(** ** The text of a number token *)

(** Digits and points, a digit after every point; [next_digit] tells
    whether a digit follows the text, for a point at its end. A digit is
    what [str.isdigit] takes for one. *)
Fixpoint pointed (next_digit : bool) (s : list ascii) : bool :=
  match s with
  | [] => true
  | c :: rest =>
      (if eqc c "."
       then match rest with d :: _ => isdigit d | [] => next_digit end
       else isdigit c)
      && pointed next_digit rest
  end.

(** A text that starts with a digit, is made of digits and points, and has
    a digit after each of its points. *)
Definition number_text (s : string) : Prop :=
  exists d rest,
    list_ascii_of_string s = d :: rest /\ isdigit d = true /\
    pointed false (d :: rest) = true.

Lemma digit_is_no_point ch : isdigit ch = true -> eqc ch "." = false.
Proof.
  unfold isdigit, between, eqc. intros Hd.
  destruct (Ascii.eqb_spec ch "."); [subst; discriminate|done].
Qed.

Lemma pointed_digit buf ch b :
  isdigit ch = true -> pointed true buf = true -> pointed b (buf ++ [ch]) = true.
Proof.
  intros Hd. induction buf as [|c buf IH]; simpl.
  - intros _. by rewrite (digit_is_no_point ch Hd), Hd.
  - intros [Hc Hrest]%andb_prop. rewrite (IH Hrest), andb_true_r.
    destruct (eqc c "."); [|done]. by destruct buf.
Qed.

Lemma pointed_point buf ch :
  eqc ch "." = true -> pointed false buf = true -> pointed true (buf ++ [ch]) = true.
Proof.
  intros Hp. induction buf as [|c buf IH]; simpl.
  - intros _. by rewrite Hp.
  - intros [Hc Hrest]%andb_prop. rewrite (IH Hrest), andb_true_r.
    destruct (eqc c "."); [|done]. by destruct buf.
Qed.

Section Number.
Variable src : list ascii.

Lemma read_number_loop_pointed n : forall pos buf,
  (length src <= pos + n)%nat ->
  pointed (at_digit src pos) buf = true ->
  pointed false (read_number_loop src n pos buf).2 = true.
Proof.
  induction n as [|n IH]; intros pos buf Hn; simpl.
  - unfold at_digit. rewrite lookup_ge_None_2; [done|lia].
  - unfold at_digit at 1. destruct (src !! pos) as [ch|] eqn:Hch; simpl; [|done].
    destruct (isdigit ch) eqn:Hd; simpl.
    + rewrite (digit_is_no_point ch Hd). intros Hb. apply IH; [lia|].
      by apply pointed_digit.
    + destruct (eqc ch ".") eqn:Hp; simpl; [|done].
      destruct (at_digit src (pos + 1)) eqn:Hnx; simpl; [|done].
      intros Hb. apply IH; [lia|].
      replace (S pos) with (pos + 1)%nat by lia. rewrite Hnx.
      by apply pointed_point.
Qed.

Lemma read_number_text pos ln ch :
  src !! pos = Some ch -> isdigit ch = true ->
  number_text (value (read_number src pos ln).2).
Proof.
  intros Hch Hd. unfold read_number.
  destruct (length src) as [|n] eqn:Hlen.
  { apply lookup_lt_Some in Hch. lia. }
  pose proof (read_number_loop_pointed (S n) pos [] ltac:(lia) eq_refl) as Hp.
  revert Hp. simpl. rewrite Hch, Hd. simpl. rewrite (digit_is_no_point ch Hd).
  pose proof (LexerFacts.read_number_loop_buf src n (S pos) [ch]) as Hbuf.
  destruct (read_number_loop src n (S pos) [ch]) as [p buf]. simpl in *.
  intros Hp. exists ch, (take (p - S pos) (drop (S pos) src)).
  rewrite list_ascii_of_string_of_list_ascii. rewrite Hbuf in *. by repeat split.
Qed.

End Number.

(** X14: the text of every NUMBER token starts with a digit, is made of
    digits and decimal points only, and has a digit after each of its
    points: it never starts or ends with a point and never has two points
    in a row. The digits are those of [str.isdigit], which takes the
    superscripts one, two and three for digits as well as 0 to 9. *)
Theorem number_tokens_are_numerals source l t :
  tokenize source = Tokens l ->
  t ∈ l ->
  type t = NUMBER ->
  number_text (value t).
Proof.
  intros (new & e & -> & Hem & _)%tokenize_emits Hin Hty.
  apply elem_of_app in Hin as [Hin|Hin%list_elem_of_singleton]; [|by subst].
  rewrite Forall_forall in Hem. specialize (Hem t Hin).
  destruct (emitted_type _ t Hem) as [Hs|[[Hs|Hs]|[[_ Hn]|[Hs _]]]];
    try (by rewrite Hty in Hs).
  destruct Hn as (pos & ln & ch & Hch & Hd & ->). by eapply read_number_text.
Qed.

Lemma number_tokens_are_numerals_witness : number_text "1.2.3".
Proof.
  refine (number_tokens_are_numerals "1.2.3"
            [mkToken NUMBER "1.2.3" 1; mkToken EOF EmptyString 1]
            (mkToken NUMBER "1.2.3" 1) eq_refl _ eq_refl).
  left.
Defined.

(** ** The text of a word token *)

(** A text that starts with a letter or an underscore and goes on with
    alphanumeric characters and underscores: the letters are those of
    [str.isalpha], the alphanumeric characters those of [str.isalnum]. *)
Definition word_text (s : string) : Prop :=
  exists c rest,
    list_ascii_of_string s = c :: rest /\ isalpha c || eqc c "_" = true /\
    forallb (fun x => isalnum x || eqc x "_") rest = true.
──────
Could you return exactly the stretch of the data above that starts at the line with "destruct (at_digit src" and ends at the line with "revert Hp. simpl.", both lines included?

§ **SOLUTION**:
      destruct (at_digit src (pos + 1)) eqn:Hnx; simpl; [|done].
      intros Hb. apply IH; [lia|].
      replace (S pos) with (pos + 1)%nat by lia. rewrite Hnx.
      by apply pointed_point.
Qed.

Lemma read_number_text pos ln ch :
  src !! pos = Some ch -> isdigit ch = true ->
  number_text (value (read_number src pos ln).2).
Proof.
  intros Hch Hd. unfold read_number.
  destruct (length src) as [|n] eqn:Hlen.
  { apply lookup_lt_Some in Hch. lia. }
  pose proof (read_number_loop_pointed (S n) pos [] ltac:(lia) eq_refl) as Hp.
  revert Hp. simpl. rewrite Hch, Hd. simpl. rewrite (digit_is_no_point ch Hd).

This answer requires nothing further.